Por una vez, un título traducido, como es “Almas en la hoguera” resulta mucho mas apropiado para captar la esencia de la historia que el título original. La película, en vez de describir los combates aereos, centra su atención en la lucha interna de los pilotos sometidos a la tensión del combate y la angustia extrema que supone arriesgar la vida a cada momento. Las almas de esos aviadores están siendo consumidas en la hoguera de la guerra hasta el punto de atormentar sus espíritus. En ese aspecto, el desarrollo del guión es sobresaliente, presentando a la perfección los distintos puntos de vista del mando y los combatientes. El otro eje argumental de la película es la cuestión del liderazgo, confrontando las dos maneras posibles de ganarse a los hombres: compresión o dura disciplina. El coronel Davenport pierde su capacidad de mando por implicarse emocionalmente con sus hombres, mientras que el general Savage (Gregory Peck) será el encargado de aplicar la disciplina e inculcarles a sus hombres el “esprit de corps”, el orgullo de cuerpo, aunque finalmente no podrá evitar caer en la misma implicación emocional que destruyó al anterior jefe de escuadrilla.

En el apartado de la ambientación, la mayor parte de la película discurre en decorados de interiores (bases aereas, cuarteles…etc) solo en las escenas de la incursión sobre Scwheinfurt se muestran escenas de combates, en gran medida sacadas de documentales, y precisamente esa falta de escenas de combate aereo sea una de las grandes fallas de la película, que por momentos se hace excesivamente densa debido a su considerable metraje. En cuanto a las interpretaciones, hay que destacar el grandisimo papel que compone Gregory Peck como general Savage, así como los secundarios, que están todos muy creibles en sus interpretaciones.

En definitiva, “Almas en la hoguera” es todo un estudio psicológico de ese fenómeno que se denomina “fatiga de guerra” y una película de notable profundidad psicológica. Muy recomendable.


Critica de Reisman

Calificación: 7/10

martes, 6 de marzo de 2007

Memphis Belle

Memphis Belle (1990)

Basadandose en uno de los documentales realizados por el director norteamericano William Wyler sobre la intervención norteamericana en la II GM, esta película nos cuenta las peripecias del bombardero de la USAAF "Memphis Belle”, un B-17 que tras realizar 24 misiones de bombardeo sin sufrir daños se prepara para realizar la numero 25, su última misión antes de cumplir su servicio, sobre un objetivo en Alemania fuertemente defendido.

Una película del subgénero aéreo de la que puede decirse que pasó con más pena que gloria.
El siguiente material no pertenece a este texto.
(** ** The parts of a read *)
Lemma rt_send_request ts x word Q w : read_to ts x w -> (forall r w', read_to (ts ++ [u32 word]) x w' -> Q r w') -> wp E (send_request pending word) Q f w.
Proof.
  intros Hw HQ. unfold send_request, no_request. apply (rt_wait ts x); [done|done|]. intros w1 H1.
  apply wp_bind, (rt_fetch ts x); [done|done|]. intros ris w2 H2 _ _ _. apply wp_bind, wp_masked, wp_bind, (rt_modify ts x); [done|]. intros w3 H3 _ _.
  apply wp_bind, (rt_send ts x); [done|]. intros w4 H4. apply wp_bind. eapply rt_put; [exact H4|done|]. intros w5 H5 _ _. by apply wp_ret, HQ.
Qed.
Lemma rt_address ts x address reg Q w : read_to ts x w -> (forall r w', read_to (ts ++ [u32 ((reg .<< 8) .| (address .<< 1))]) x w' -> Q r w') ->
  wp E (smbus_address pending address reg) Q f w.
Proof.
  intros Hw HQ. unfold smbus_address, no_request. apply wp_bind, (rt_put ts x); [done|done|]. intros w1 H1 _ _. apply (rt_wait ts x); [done|done|]. intros w2 H2.
  apply wp_bind, (rt_fetch ts x); [done|done|]. intros ris w3 H3 _ _ _. apply wp_bind, wp_masked, wp_bind, (rt_modify ts x); [done|]. intros w4 H4 _ _.
  apply wp_bind, wp_masked, wp_bind.
  assert (forall w5, read_to ts x w5 -> wp E (put pending I2C_TXD ((reg .<< 8) .| (address .<< 1));; put pending I2C_ICR (request_of ris);;
    wait_while pending (p ← fetch pending I2C_PIRQSS; mret ((p .& (I2C_PIRQSS_TX_END .| I2C_PIRQSS_NACK)) ==? 0));;
    protocol ← fetch pending I2C_PIRQSS;
    interrupts pending;; modify (fun s => with_protocol_status (protocol_status s .| protocol) s);;
    error ← fetch pending I2C_ERRIRQSS;
    interrupts pending;; modify (fun s => with_error_status (error_status s .| error) s);;
    interrupts pending;; s ← get_state;
    let result :=
      if bool_decide (result s = I2C_V2_ERROR) then I2C_V2_ERROR
      else if (protocol .& I2C_PIRQSS_NACK) !=? 0 then I2C_V2_NACK
      else if ((protocol .& I2C_PIRQSS_TX_END) ==? 0) || (error_status s !=? 0) then I2C_V2_ERROR
      else I2C_V2_DONE in
    put pending I2C_PIRQSC I2C_PROTOCOL_CLEAR;; mret result) Q f w5) as Hend.
  { intros w5 H5. apply wp_bind, (rt_send ts x); [done|]. set (ts' := ts ++ _). intros w6 H6. apply wp_bind, (rt_put ts' x); [done|done|]. intros w7 H7 _ _.
    apply (rt_wait ts' x); [done|done|]. intros w8 H8. apply wp_bind, (rt_fetch ts' x); [done|done|]. intros protocol w9 H9 _ _ _.
    apply wp_bind, wp_masked, wp_bind, (rt_modify ts' x); [done|]. intros w10 H10 _ _. apply wp_bind, (rt_fetch ts' x); [done|done|]. intros error w11 H11 _ _ _.
    apply wp_bind, wp_masked, wp_bind, (rt_modify ts' x); [done|]. intros w12 H12 _ _. apply wp_bind, wp_masked, wp_bind, wp_get_state. cbv zeta.
    apply wp_bind, (rt_put ts' x); [done|done|]. intros w13 H13 _ _. by apply wp_ret, HQ. }
  apply wp_when; intros _; [|by apply Hend]. apply (rt_modify ts x); [done|]. intros w5 H5 _ _. by apply Hend.
Qed.
Lemma rt_data ts address Q w : read_to ts (data, size) w ->
  (forall r x w', read_to (ts ++ [u32 ((address .<< 1) .| 1)]) x w' -> (r = I2C_V2_DONE -> snd x = 0) -> Q r w') -> wp E (smbus_data pending address data size) Q f w.
Proof.
  intros Hw HQ. unfold smbus_data. apply wp_bind, (rt_put ts (data, size)); [done|done|]. intros w1 H1 _ _. apply wp_bind, (rt_put ts (data, size)); [done|done|]. intros w2 H2 _ _.
  apply wp_bind, (rt_send_request ts (data, size)); [done|]. set (ts' := ts ++ _) in *. intros status w3 H3. destruct Ht as (HT & _ & Htps & Hf). apply wp_bind.
  apply (wp_start T HT f (ticks_per_s (w_lib w0)) _ (read_to_timed ts' (data, size)) (read_to_library ts' (data, size))); [done|]. intros start w4 H4 Hs4.
  apply wp_bind. eapply (wp_mono _ _ (fun r w' => exists x, read_to ts' x w' /\ (r = I2C_V2_DONE -> snd x = 0))).
  - destruct (status ==? 0); [apply wp_ret; by eexists|].
    apply (wp_timed_loop T (timeout_ticks I2C_TIMEOUT_MS (ticks_per_s (w_lib w0))) f _ (read_to ts') start); [apply Z.div_pos; unfold I2C_TIMEOUT_MS; lia|done|done|done|]. intros x w5 H5 Hs5.
    eapply wp_mono; [by apply (rt_receive_step start ts')|]. intros [x'|r] w6 H6; [done|]. by exists x.
  - intros r w5 (x & H5 & Hr). destruct (bool_decide (r = I2C_V2_DONE)) eqn:Er; [|apply wp_ret; by eapply HQ].
    apply bool_decide_eq_true in Er as ->. apply wp_bind, (rt_fetch ts' x); [done|done|]. intros rps w6 H6 _ _ _. apply wp_ret.
    apply (HQ _ x); [done|]. intros _. by apply Hr.
Qed.
Lemma rt_stop ts x r Q w : read_to ts x w -> (forall r' w', read_to ts x w' -> (r' = I2C_V2_DONE -> r = I2C_V2_DONE) -> Q r' w') -> wp E (smbus_stop pending r) Q f w.
Proof.
  intros Hw HQ. unfold smbus_stop. apply wp_bind, (rt_put ts x); [done|done|]. intros w1 H1 _ _. apply (rt_wait ts x); [done|done|]. intros w2 H2.
  apply wp_bind, (rt_fetch ts x); [done|done|]. intros b w3 H3 _ _ _. apply wp_ret, HQ; [done|]. by destruct (_ && _).
Qed.
Ltac rt_next := apply wp_bind; eapply rt_put; [eassumption|done|]; let H := fresh "H" in intros ? H ? _.
Lemma rt_end addrcfg fifocfg imsc r Q ts x w : read_to ts x w -> is_u32 addrcfg -> is_u32 fifocfg -> is_u32 imsc ->
  (forall w', w_log w' = restored addrcfg fifocfg imsc ++ w_log w -> w_mem w' = w_mem w -> result (state_of w') = r -> Q r w') ->
  wp E (put pending I2C_RUNCTRL 0;; put pending I2C_ADDRCFG addrcfg;; put pending I2C_FIFOCFG fifocfg;; put pending I2C_RUNCTRL I2C_RUNCTRL_RUN;;
        put pending I2C_IMSC imsc;; interrupts pending;; modify (with_result r);; mret r) Q f w.
Proof.
  intros Hw Ha Hf Hi HQ. assert (forall {R} (rest : M D driver R) Q' p v w1, wp E rest Q' f (set_io w1 (dev_write (Mmio 32 p) (u32 v) (w_dev w1)) (Wr (Mmio 32 p) (u32 v))) ->
    wp E (put pending p v;; rest) Q' f w1) as Hput.
  { intros R rest Q' p v w1 H. apply wp_bind. unfold put. by apply wp_bind, wp_masked, wp_wr. }
  do 5 apply Hput. apply wp_bind, wp_masked, wp_bind, wp_modify, wp_ret. apply HQ; [|done|done]. simpl. unfold restored.
  by rewrite (u32_small addrcfg Ha), (u32_small fifocfg Hf), (u32_small imsc Hi).
Qed.
Lemma rt_read address reg addrcfg fifocfg imsc : is_u32 addrcfg -> is_u32 fifocfg -> is_u32 imsc ->
  wp E (interrupts pending;; modify (fun _ => initial 0 0 0 0 true);;
    put pending I2C_IMSC 0;;
    put pending I2C_RUNCTRL 0;;
    put pending I2C_ADDRCFG I2C_ADDRCFG_MnS;;
    put pending I2C_FIFOCFG (fifocfg .| I2C_FIFOCFG_TXFC);;
    put pending I2C_RUNCTRL I2C_RUNCTRL_RUN;;
    put pending I2C_ICR I2C_STATUS_CLEAR;;
    put pending I2C_ERRIRQSC I2C_ERROR_CLEAR;;
    put pending I2C_PIRQSC I2C_PROTOCOL_CLEAR;;
    result ← smbus_address pending address reg;
    result ← (if bool_decide (result = I2C_V2_DONE) && (size !=? 0) then smbus_data pending address data size else mret result);
    result ← smbus_stop pending result;
    put pending I2C_ICR I2C_STATUS_CLEAR;;
    put pending I2C_PIRQSC I2C_PROTOCOL_CLEAR;;
    put pending I2C_ERRIRQSC I2C_ERROR_CLEAR;;
    put pending I2C_RUNCTRL 0;; put pending I2C_ADDRCFG addrcfg;; put pending I2C_FIFOCFG fifocfg;; put pending I2C_RUNCTRL I2C_RUNCTRL_RUN;;
    put pending I2C_IMSC imsc;; interrupts pending;; modify (with_result result);; mret result)
  (fun r w' => exists es, w_log w' = restored addrcfg fifocfg imsc ++ es ++ w_log w0 /\ read_done address reg data size (w_mem w0) es r w') f w0.
Proof.
  intros Ha Hf Hi. pose proof read_to_start as Hw. apply wp_bind, wp_masked, wp_bind, (rt_modify [] (data, size)); [done|]. intros w1 H1 _ _.
  do 8 rt_next. apply wp_bind. eapply rt_address; [eassumption|]. intros r1 v2 G2. apply wp_bind.
  eapply (wp_mono _ _ (fun r w3 => exists (again : bool) x, read_to (u32 ((reg .<< 8) .| (address .<< 1)) :: (if again then [u32 ((address .<< 1) .| 1)] else [])) x w3 /\
    (r = I2C_V2_DONE -> again = (size !=? 0) /\ snd x = 0))).
  { destruct (bool_decide (r1 = I2C_V2_DONE)) eqn:Er; [|apply wp_ret; exists false, (data, size); split; [done|intros ->; done]].
    destruct (Z.eqb_spec size 0) as [Ez|Ez]; simpl.
    - apply wp_ret. exists false, (data, size). by split.
    - eapply rt_data; [exact G2|]. intros r x v3 G3 Hr. exists true, x. split; [done|]. intros E. split; [done|by apply Hr]. }
  intros r v3 (again & x & G3 & Hr). apply wp_bind. eapply rt_stop; [exact G3|]. intros r' v4 G4 Hr'. do 3 rt_next.
  eapply rt_end; [eassumption|done|done|done|]. intros v' El Em Es.
  match goal with H : read_to _ _ ?w7, _ : w_log v' = _ ++ w_log ?w7 |- _ => destruct H as (rs & (es & El7 & Etx & Erx) & _ & Em7 & Ex) end.
  exists es. split; [by rewrite El, El7|]. split; [|split; [|done]].
  - exists again. split; [done|]. intros E. by apply Hr, Hr'.
  - cbv zeta. rewrite Erx, Em, Em7. split; [done|]. intros E. destruct (Hr (Hr' E)) as [_ Hz]. rewrite Ex in Hz. cbn [snd] in Hz. rewrite length_take in Hz. lia.
Qed.
End Read.
(** ** Transfers *)
Context (tx_data : option (list Z)) (size : Z) (Hsize : match tx_data with Some data => size = Z.of_nat (length data) /\ bytes_ok data | None => 0 <= size <= 256 end).
(** Between two procedure bytes: [p] is left, the card sent [cs], was sent [sn], and [rs] is received. *)
Definition ready (p : pending) (cs sn rs : list Z) (s : Z * apdu_response) w : Prop :=
  point w0 cs sn w /\ 0 <= fst s /\ fst s + Z.of_nat (remaining p) = size /\ length (r_data (snd s)) = 256%nat /\
  match p with
  | Send data => exists all, tx_data = Some all /\ data = drop (Z.to_nat (fst s)) all /\ rs = []
  | Receive _ => tx_data = None /\ take (Z.to_nat (fst s)) (r_data (snd s)) = rs /\ fst s = Z.of_nat (length rs)
  end.
Lemma apdu_wp_exchange_byte p cs sn rs s y w : ready p cs sn rs s w -> (0 < remaining p)%nat ->
  wp anything (exchange_byte printf tx_data s y) (fun r w' =>
    match r with
    | inl s' => exists out inp, moved 1 p out inp /\ ready (after 1 p) (cs ++ inp) (sn ++ out) (rs ++ inp) s' w'
    | inr r => True
    end) f w.
Proof.
  intros (Hp & H0 & Ht & Hl & Hd) Hm. destruct s as [t r]. unfold exchange_byte. simpl in *. destruct p as [data|n]; simpl in *.
  - destruct Hd as (all & -> & -> & ->). destruct Hsize as [Es Hall]. rewrite length_drop in *.
    destruct (lookup_lt_is_Some_2 all (Z.to_nat t)) as [b Hb]; [lia|]. apply wp_bind. eapply wp_defined.
    { unfold elem. destruct (Z.ltb_spec t 0); [lia|]. exact Hb. }
    pose proof (Forall_lookup_1 _ _ _ _ Hall Hb) as Hbb.
    apply wp_bind. eapply apdu_wp_send_byte; [exact Hp|intros w1; by apply wp_ret|]. intros w1 Hw1. simpl negb. cbv iota. apply wp_bind, wp_get_app, wp_ret.
    rewrite u8_small in Hw1 by done. exists [b], []. split; [by erewrite drop_S|]. unfold ready. rewrite !app_nil_r. simpl. rewrite length_drop, length_drop.
    split_and!; try done; try lia. exists all. split; [done|]. split; [|done]. rewrite drop_drop. f_equal. lia.
  - destruct Hd as (-> & Hrs & Et). apply wp_bind. eapply apdu_wp_receive_byte; [exact Hp|intros w1; by apply wp_ret|]. intros b w1 Hb Hw1.
    apply wp_bind. eapply wp_defined.
    { unfold set_data, SIM_MAX_APDU_DATA. destruct (Z.leb_spec 0 t), (Z.ltb_spec t 256); try lia. done. }
    apply wp_bind, wp_get_app, wp_ret. exists [], [b]. split; [done|]. unfold ready. rewrite app_nil_r. simpl.
    rewrite length_insert, length_app. simpl. split_and!; try done; try lia.
    replace (Z.to_nat (t + 1)) with (S (Z.to_nat t)) by lia. erewrite take_S_r by (apply list_lookup_insert_eq; lia).
    rewrite take_insert_ge by lia. by rewrite Hrs.
Qed.
Lemma apdu_wp_transfer m p cs sn rs s w : ready p cs sn rs s w -> (m <= remaining p)%nat ->
  wp anything (foldE (exchange_byte printf tx_data) s (seqZ 0 (Z.of_nat m))) (fun r w' =>
    match r with
    | inl s' => exists out inp, moved m p out inp /\ ready (after m p) (cs ++ inp) (sn ++ out) (rs ++ inp) s' w'
    | inr r => True
    end) f w.
Proof.
  intros Hw Hm. apply (wp_foldE _ _ (fun l s' w' => exists out inp, moved (length l) p out inp /\
    ready (after (length l) p) (cs ++ inp) (sn ++ out) (rs ++ inp) s' w')).
  - exists [], []. rewrite !app_nil_r. destruct p; simpl; [by rewrite drop_0|by rewrite Nat.sub_0_r].
  - intros l y todo s1 w1 El (out & inp & Hmv & Hr). apply seqZ_split in El as [-> Hy].
    eapply wp_mono; [eapply apdu_wp_exchange_byte; [exact Hr|rewrite remaining_after; lia]|].
    intros [s2|r] w2; [|done]. intros (out' & inp' & Hmv' & Hr'). exists (out ++ out'), (inp ++ inp').
    rewrite length_app, Nat.add_1_r, !app_assoc, <- after_next. split; [by eapply moved_next|done].
  - intros s1 w1. by rewrite length_seqZ_nat.
Qed.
Con un reparto lleno jóvenes actores, una ambientación correcta y un guión quizás demasiado dramatizado en algunas partes (esa escena con la palanquita manual del tren de aterrizaje “chirria” un poco) la película no termina de enganchar. La primera parte de la película, que nos muestra la preparación de la misión y nos va presentado a la tripulación no está mal, pero resulta bastante tópica. Nos presenta al típico grupo de jóvenes embarcado en la guerra con sus miedos, sus inquietudes, la relación de camaradería entre ellos…etc, nada que no se haya visto antes. La parte de la misión sobre Alemania, más de lo mismo, escenas de combate aéreo correctas, sin más. Las interpretaciones de los protagonistas, tienen el mismo tono gris de la película, todos están más o menos bien, pero sin alardes.

En definitiva “Memphis Belle” resulta una película muy académica en sus planteamientos tanto formales como visuales, sin sobresalir en ninguno especialmente, por lo que se queda simplemente en un título mediano dentro de la filmografia bélica.